L’entraînement en force est lié à un vieillissement cérébral plus lent, selon une nouvelle étude

Une étude récente confirme qu’un entraînement régulier en force peut ralentir considérablement le déclin cognitif, en particulier chez les personnes âgées à risque de démence. Les chercheurs ont découvert que seulement deux séances hebdomadaires d’entraînement en résistance amélioraient la mémoire, protégeaient le volume cérébral et amélioraient la santé neuronale chez les participants souffrant de troubles cognitifs légers (MCI).

Avantages cognitifs de soulever des poids

L’étude, impliquant 44 personnes âgées atteintes de MCI, a démontré qu’un entraînement en force supervisé sur six mois entraînait des améliorations notables :

  • Mémoire améliorée : Les participants ont montré des gains en mémoire épisodique verbale, une compétence cruciale souvent affectée par la démence précoce.
  • Préservation du cerveau : Les analyses IRM ont révélé que l’entraînement aidait à maintenir le volume de matière grise dans les régions du cerveau sensibles à la maladie d’Alzheimer, en particulier l’hippocampe droit et le précuneus.
  • Communication neuronale améliorée : La substance blanche, essentielle à la connectivité cérébrale, s’est améliorée dans le groupe d’entraînement tandis qu’elle a diminué chez ceux qui n’ont pas fait d’exercice.
  • Inversion du MCI : Certains participants ne répondaient plus aux critères du MCI à la fin de l’étude.

Pourquoi c’est important

Cette recherche souligne que l’entraînement en force n’est pas uniquement une question de forme physique ; cela a un impact direct sur la fonction cognitive. Les résultats suggèrent que les exercices de résistance pourraient constituer une intervention puissante et accessible pour ralentir le vieillissement cérébral et réduire le risque de démence.

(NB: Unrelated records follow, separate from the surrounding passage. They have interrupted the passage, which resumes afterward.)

(** The loop of [P] on [synchReadAvail]: each round takes an answer of the keyboard. *)
Lemma read_wait n p w t s :
  off_rest p w t s -> armed w -> expecting w -> pot t w + 2 * MaxDelay <= int32_max ->
  (synchReadAvail w = 0 -> kb w <= Z.of_nat n) ->
  exists s' p' w' t', P_wait n ReadAvail s = Ok s' /\ off_rest p' (taken w') t' s' /\ polled w w' /\
    1 <= synchReadAvail w' /\ pot t' w' <= pot t w.
Proof.
  revert p w t s. induction n as [|n IH]; intros p w t s (V & Hp & Hw) Ha He Hm Hn.
  all: pose proof Hw as [Hk H0 Hb]; pose proof (lenZ_nonneg (keyboard (cons w))) as Hl; fold (kb w) in Hl.
  all: destruct (decide (synchReadAvail w = 0)) as [Hz|Hnz].
  - destruct He as [?|(c & Hc)]; [lia|]. specialize (Hn Hz). unfold kb in Hn.
    destruct (keyboard (cons w)); [by apply elem_of_nil in Hc|]. rewrite lenZ_cons in *. pose proof (lenZ_nonneg l). lia.
  - exists (set_term s (taken w)), p, w, t. simpl. rewrite (v_world _ _ _ _ _ _ _ V). simpl.
    rewrite (proj2 (Z.eqb_neq _ 0)), wrap_s32_id by (unfold_int32; lia). conjs; [done| |reflexivity|lia|lia].
    split; [by eapply set_term_view|split; [done|]]. split; unfold taken, kb in *; simpl; [done|lia|lia].
  - specialize (Hn Hz). cbn [P_wait]. rewrite (v_world _ _ _ _ _ _ _ V). change (sem_value w ReadAvail) with (synchReadAvail w). rewrite Hz. cbn [Z.eqb].
    assert (Hi : incoming (cons w) = EOF).
    { destruct (decide (incoming (cons w) = EOF)) as [|Hne]; [done|]. specialize (Ha Hne). lia. }
    destruct (poll_expecting w Hw Hi Hz He) as (He1 & Hkb & Hra & Hinc). pose proof (polled_poll w) as Hpo.
    unfold pot, MaxDelay, ConsoleTime in *.
    destruct (Idle_view _ _ _ _ _ p V Hk) as (s1 & -> & V1); [simpl; lia|unfold MaxDelay; lia|]. cbn [mbind outcome_bind].
    unfold drain_poll, drain_write, drain_world, ConsoleTime in V1. cbn [is_due] in V1. rewrite Z.leb_refl in V1.
    destruct (IH (p + 100) (poll_world w) p s1) as (s' & p' & w' & t' & E & Hr & Hpo' & H1 & Ht'); [|by apply Hpo|done|lia|lia|].
    { split; [done|]. split; [unfold ConsoleTime; lia|by apply Hpo]. }
    exists s', p', w', t'. conjs; [done|done|by etransitivity|done|lia].
  - exists (set_term s (taken w)), p, w, t. simpl. rewrite (v_world _ _ _ _ _ _ _ V). simpl.
    rewrite (proj2 (Z.eqb_neq _ 0)), wrap_s32_id by (unfold_int32; lia). conjs; [done| |reflexivity|lia|lia].
    split; [by eapply set_term_view|split; [done|]]. split; unfold taken, kb in *; simpl; [done|lia|lia].
Qed.

Definition emptied (w : SynchConsole) : SynchConsole :=
  let c := cons w in set_cons w (mkConsole (keyboard c) (display c) (putBusy c) EOF).

(** What reading leaves alone. *)
Record same_out (w w' : SynchConsole) : Prop := {
  so_display : display (cons w') = display (cons w);
  so_busy : putBusy (cons w') = putBusy (cons w);
  so_write : synchWriteAvail w' = synchWriteAvail w;
  so_rline : RLineBlock w' = RLineBlock w;
  so_wline : WLineBlock w' = WLineBlock w }.

#[export] Instance same_out_refl : Reflexive same_out.
Proof. by split. Qed.
#[export] Instance same_out_trans : Transitive same_out.
Proof. intros w1 w2 w3 [] []. split; congruence. Qed.

Lemma polled_same_out w w' : polled w w' -> same_out w w'.
Proof. by intros []. Qed.

(** [synchReadAvail->P()]: the streams stay, one announcement is used up. *)
Lemma P_ReadAvail w t s :
  at_rest w t s -> armed w -> expecting w -> pot t w + 3 * MaxDelay <= int32_max ->
  exists s' w' t', console_P ReadAvail s = Ok s' /\ at_rest w' t' s' /\ same_out w w' /\ input w' = input w /\
    synchReadAvail w' + kb w' < synchReadAvail w + kb w /\ pot t' w' <= pot t w /\
    synchReadAvail w' + presses w' + 1 = synchReadAvail w + presses w.
Proof.
  intros Hr Ha He Hm. destruct (rest_off _ _ _ Hr) as (p & s1 & E1 & Hr1). pose proof Hr1 as (V1 & _ & Hw).
  unfold console_P. rewrite E1. cbn [mbind outcome_bind]. unfold MaxDelay in *.
  destruct (read_wait (idle_bound s1) p w t s1 Hr1 Ha He) as (s2 & p2 & w2 & t2 & -> & Hr2 & Hpo2 & H1 & Ht2); [unfold MaxDelay; lia| |].
  { intros _. unfold idle_bound, kb, lenZ. rewrite (v_world _ _ _ _ _ _ _ V1). lia. }
  cbn [mbind outcome_bind]. pose proof (po_wf _ _ Hpo2 Hw) as [_ Hw2 Hw2']. pose proof (lenZ_nonneg (keyboard (cons w2))).
  destruct (off_on _ _ _ _ Hr2) as (s3 & w3 & -> & Hr3 & Hpo3); [unfold MaxDelay, pot, kb in *; lia|]. cbn [mbind outcome_bind].
  destruct Hr2 as (_ & _ & Hw3). exists s3, w3, (t2 + SystemTick). conjs; [done|done| | | | |].
  - etransitivity; [by apply polled_same_out|]. etransitivity; [|by apply polled_same_out]. by split.
  - rewrite (po_input _ _ Hpo3). change (input (taken w2)) with (input w2). apply Hpo2.
  - pose proof (po_sum _ _ Hpo3 Hw3). pose proof (po_sum _ _ Hpo2 Hw). unfold taken, kb in *. simpl in *. lia.
  - pose proof (po_pot _ _ Hpo3 (t2 + SystemTick) Hw3) as Hp3. unfold pot, taken, kb, SystemTick in *. simpl in *. lia.
  - pose proof (po_count _ _ Hpo3 Hw3). pose proof (po_count _ _ Hpo2 Hw). unfold taken, presses in *. simpl in *. lia.
Qed.

Lemma GetChar_rest w t s :
  at_rest w t s -> Console_GetChar s = (incoming (cons w), set_term s (emptied w)) /\ at_rest (emptied w) t (set_term s (emptied w)).
Proof.
  intros [(p & V & Hp) Hw]. unfold Console_GetChar. rewrite (v_world _ _ _ _ _ _ _ V). split; [done|].
  split; [exists p; split; [by eapply set_term_view|done]|]. destruct Hw. by split.
Qed.

(** The next character of the stream is delivered. *)
Lemma get_loop_ok n w t s c rest :
  at_rest w t s -> armed w -> input w = c :: rest -> pot t w + 3 * MaxDelay <= int32_max ->
  synchReadAvail w + kb w < Z.of_nat n ->
  exists s' w' t', get_loop n s = Ok (c, s') /\ at_rest w' t' s' /\ armed w' /\ input w' = rest /\ same_out w w' /\ pot t' w' <= pot t w.
Proof.
  revert w t s. induction n as [|n IH]; intros w t s Hr Ha Hi Hm Hn.
  { destruct Hr as [_ [_ H0 _]]. pose proof (lenZ_nonneg (keyboard (cons w))). unfold kb in *. lia. }
  cbn [get_loop]. destruct (P_ReadAvail w t s Hr Ha (input_expecting _ _ _ Ha Hi) Hm) as (s1 & w1 & t1 & -> & Hr1 & So1 & Hi1 & Hd1 & Ht1 & _).
  cbn [mbind outcome_bind]. destruct (GetChar_rest _ _ _ Hr1) as [-> Hr2].
  assert (Ha2 : armed (emptied w1)) by by intros [].
  destruct (Z.eqb_spec (incoming (cons w1)) EOF) as [He|Hne].
  - assert (Hi2 : input (emptied w1) = c :: rest).
    { rewrite <- Hi, <- Hi1. unfold input. simpl. rewrite He. done. }
    destruct (IH (emptied w1) t1 (set_term s1 (emptied w1)) Hr2 Ha2 Hi2) as (s' & w' & t' & -> & ? & ? & ? & So' & Hp').
    { change (pot t1 (emptied w1)) with (pot t1 w1). lia. }
    { change (synchReadAvail w1 + kb w1 < Z.of_nat n). lia. }
    exists s', w', t'. conjs; [done..| |change (pot t1 (emptied w1)) with (pot t1 w1) in Hp'; lia].
    etransitivity; [exact So1|]. etransitivity; [|exact So']. by split.
  - rewrite Hi in Hi1. unfold input in Hi1. rewrite (proj2 (Z.eqb_neq _ _)) in Hi1 by done. injection Hi1 as -> Hrest.
    exists (set_term s1 (emptied w1)), (emptied w1), t1. conjs; [done|done|done|done| |done].
    etransitivity; [exact So1|]. by split.
Qed.

(** *** A line *)

(** The reference: at most [n] characters of the stream, up to a newline or a ctrl-A,
    which is taken from the stream; [None] when the stream ends before. *)
Fixpoint read_line (n : nat) (inp : list Z) : option (list Z * option Z * list Z) :=
  match n, inp with
  | O, _ => Some ([], None, inp)
  | S _, [] => None
  | S n, c :: rest =>
      if (c =? 10) || (c =? 1) then Some ([], Some c, rest)
      else '(line, stop, rest) ← read_line n rest; Some (c :: line, stop, rest)
  end.

Lemma last_default (a : Z) l d d' : List.last (a :: l) d = List.last (a :: l) d'.
Proof. revert a. induction l as [|b l IH]; intros a; [done|]. exact (IH b). Qed.

(** The last value of [ch] is a ctrl-A exactly when that ended the line. *)
Lemma read_line_last n inp line stop rest ch last :
  read_line n inp = Some (line, stop, rest) -> (0 < n)%nat -> last = default (List.last line ch) stop ->
  (last =? 1) = bool_decide (stop = Some 1).
Proof.
  intros Hl Hn ->. assert (Hs : stop = None -> Forall (fun c => c <> 1) line /\ line <> []).
  { clear ch. revert inp line stop rest Hl Hn. induction n as [|n IH]; intros inp line stop rest Hl Hn Hs; [lia|].
    destruct inp as [|c inp]; [done|]. cbn [read_line] in Hl. destruct ((c =? 10) || (c =? 1)) eqn:Ec; [by simplify_eq|].
    apply orb_false_iff in Ec as [_ Ec%Z.eqb_neq].
    destruct (read_line n inp) as [[[l' s'] r']|] eqn:E; [|done]. simpl in Hl. injection Hl as <- <- <-. split; [|done].
    constructor; [done|]. destruct n; [by injection E as <- _ _|]. eapply IH; [exact E|lia|done]. }
  destruct stop as [c|].
  - change (default (List.last line ch) (Some c)) with c. destruct (Z.eqb_spec c 1) as [->|]; case_bool_decide; congruence.
  - rewrite bool_decide_eq_false_2 by done. destruct (Hs eq_refl) as [Hall Hne]. apply Z.eqb_neq. change (List.last line ch <> 1).
    destruct line as [|a l]; [done|]. clear -Hall. revert a Hall. induction l as [|b l IH]; intros a Hall; apply Forall_cons in Hall as [Ha Hall]; [done|].
    exact (IH b Hall).
Qed.

Lemma read_loop_ok n ch w t s line stop rest :
  at_rest w t s -> armed w -> read_line n (input w) = Some (line, stop, rest) -> pot t w + 3 * MaxDelay <= int32_max ->
  exists last s' w' t', read_loop n ch s = Ok (line, last, s') /\ at_rest w' t' s' /\ armed w' /\ input w' = rest /\
    same_out w w' /\ pot t' w' <= pot t w /\
    last = default (List.last line ch) stop.
Proof.
  revert ch w t s line stop rest. induction n as [|n IH]; intros ch w t s line stop rest Hr Ha Hl Hm.
  { injection Hl as <- <- <-. exists ch, s, w, t. conjs; try done; lia. }
  cbn [read_line] in Hl. destruct (input w) as [|c inp] eqn:Ei; [done|]. cbn [read_loop].
  destruct (get_loop_ok (get_bound s) w t s c inp Hr Ha Ei Hm) as (s1 & w1 & t1 & -> & Hr1 & Ha1 & Hi1 & So1 & Hp1).
  { unfold get_bound. destruct Hr as [(p & V & _) [_ H0 _]]. rewrite (v_world _ _ _ _ _ _ _ V). unfold kb, lenZ. lia. }
  cbn [mbind outcome_bind]. destruct ((c =? 10) || (c =? 1)) eqn:Ec.
  { injection Hl as <- <- <-. exists c, s1, w1, t1. conjs; done. }
  destruct (read_line n inp) as [[[line' stop'] rest']|] eqn:El; [|done]. injection Hl as <- <- <-.
  destruct (IH c w1 t1 s1 line' stop' rest' Hr1 Ha1) as (last & s' & w' & t' & -> & ? & ? & ? & So' & ? & Hlast); [by rewrite Hi1|lia|].
  cbn [mbind outcome_bind]. exists last, s', w', t'. conjs; [done..|by transitivity w1|lia|].
  rewrite Hlast. destruct stop'; [done|]. simpl. destruct line' as [|a l]; [done|apply last_default].
Qed.

(** ** The console as a device *)

(** Nobody uses the console, and the clock has room for all that is typed and for
    [n] more characters. *)
Record console_ready (n : nat) (s : CSys) : Prop := {
  cr_rest : at_rest (world s) (now s) s;
  cr_armed : armed (world s);
  cr_busy : putBusy (cons (world s)) = false;
  cr_write : synchWriteAvail (world s) = 0;
  cr_rline : RLineBlock (world s) = 1;
  cr_wline : WLineBlock (world s) = 1;
  cr_time : pot (now s) (world s) + 200 * Z.of_nat n + 4 * MaxDelay <= int32_max }.

Lemma rest_exact w t s : at_rest w t s -> world s = w /\ now s = t.
Proof. intros [(p & V & _) _]. split; [apply (v_world _ _ _ _ _ _ _ V)|apply (v_now _ _ _ _ _ _ _ V)]. Qed.

Lemma pot_ge t w : term_wf w -> t <= pot t w.
Proof. intros [_ H0 _]. pose proof (lenZ_nonneg (keyboard (cons w))). unfold pot, kb. lia. Qed.

(** Writing [numBytes] characters of [from]. *)
Lemma console_write_ok n s from numBytes :
  console_ready (n + S (Z.to_nat numBytes)) s -> numBytes <= lenZ from ->
  exists s', SynchConsole_Write s from numBytes = Ok (numBytes, s') /\ console_ready n s' /\
    display (cons (world s')) = display (cons (world s)) ++ slice from 0 (Z.max 0 numBytes) /\
    input (world s') = input (world s) /\ now s' = now s + 110 * Z.max 0 numBytes + 20.
Proof.
  intros [Hr Ha Hb Hwa Hrl Hwl Ht] Hf. pose proof (ar_wf _ _ _ Hr) as Hw. pose proof (pot_ge (now s) _ Hw) as Hpg.
  unfold SynchConsole_Write. unfold MaxDelay in Ht. pose proof (lenZ_nonneg from) as Hfl.
  destruct (P_up WLine _ _ _ Hr) as (s1 & w1 & -> & Hr1 & Hpo1); simpl; rewrite ?Hwl;
    [unfold int32_max; lia|destruct Hw; by split|unfold MaxDelay; lia|]. cbn [mbind outcome_bind].
  rewrite fetch_ok by lia. cbn [mbind outcome_bind]. set (bs := slice from 0 (Z.max 0 numBytes)).
  assert (Hbs : lenZ bs = Z.max 0 numBytes) by (apply lenZ_slice; lia).
  simpl in Hpo1. rewrite Hwl in Hpo1. change (1 - 1) with 0 in Hpo1.
  destruct (write_loop_ok bs w1 _ s1 Hr1) as (s2 & w2 & -> & Hr2 & Hpo2);
    [by rewrite (po_busy _ _ Hpo1)|by rewrite (po_write _ _ Hpo1)|rewrite Hbs; unfold MaxDelay, SystemTick; lia|]. cbn [mbind outcome_bind].
  rewrite Hbs in Hr2. pose proof (ar_wf _ _ _ Hr2) as Hw2.
  assert (Hz : WLineBlock w2 = 0) by (rewrite (po_wline _ _ Hpo2); exact (po_wline _ _ Hpo1)).
  destruct (V_up WLine _ _ _ Hr2) as (s3 & w3 & -> & Hr3 & Hpo3); simpl; rewrite ?Hz;
    [unfold int32_max; lia|destruct Hw2; by split|unfold MaxDelay, SystemTick; lia|]. cbn [mbind outcome_bind].
  simpl in Hpo3. rewrite Hz in Hpo3. change (0 + 1) with 1 in Hpo3.
  assert (Hpo : polled (shown (world s) bs) w3).
  { etransitivity; [|exact Hpo3]. apply (polled_wline 1) in Hpo2. etransitivity; [|exact Hpo2].
    apply (polled_shown _ _ bs), (polled_wline 1) in Hpo1. simpl in Hpo1. rewrite <- Hwl in Hpo1 at 1.
    destruct (world s) as [[] ? ? ? ?]. exact Hpo1. }
  exists s3. destruct (rest_exact _ _ _ Hr3) as [Ew Et]. rewrite Ew, Et. split; [done|].
  assert (Hws : term_wf (shown (world s) bs)) by (destruct Hw; by split).
  split; [|conjs; [apply Hpo|apply Hpo|unfold SystemTick; lia]].
  split; rewrite ?Ew, ?Et; try by rewrite ?(po_busy _ _ Hpo), ?(po_write _ _ Hpo), ?(po_rline _ _ Hpo), ?(po_wline _ _ Hpo).
  - by apply Hpo.
  - pose proof (po_pot _ _ Hpo (now s + SystemTick + 110 * Z.max 0 numBytes + SystemTick) Hws) as Hp.
    change (pot ?t (shown (world s) bs)) with (pot t (world s)) in Hp. unfold pot, SystemTick, MaxDelay in *. lia.
Qed.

Soulever des poids seulement deux fois par semaine peut avoir des effets mesurables sur la santé cérébrale, même chez les personnes souffrant déjà d’un déclin cognitif.

Cette étude renforce le nombre croissant de preuves liant l’activité physique à la longévité cognitive. À mesure que la population vieillit, des interventions telles que l’entraînement en force deviennent de plus en plus importantes pour maintenir la qualité de vie et réduire le fardeau des maladies neurodégénératives.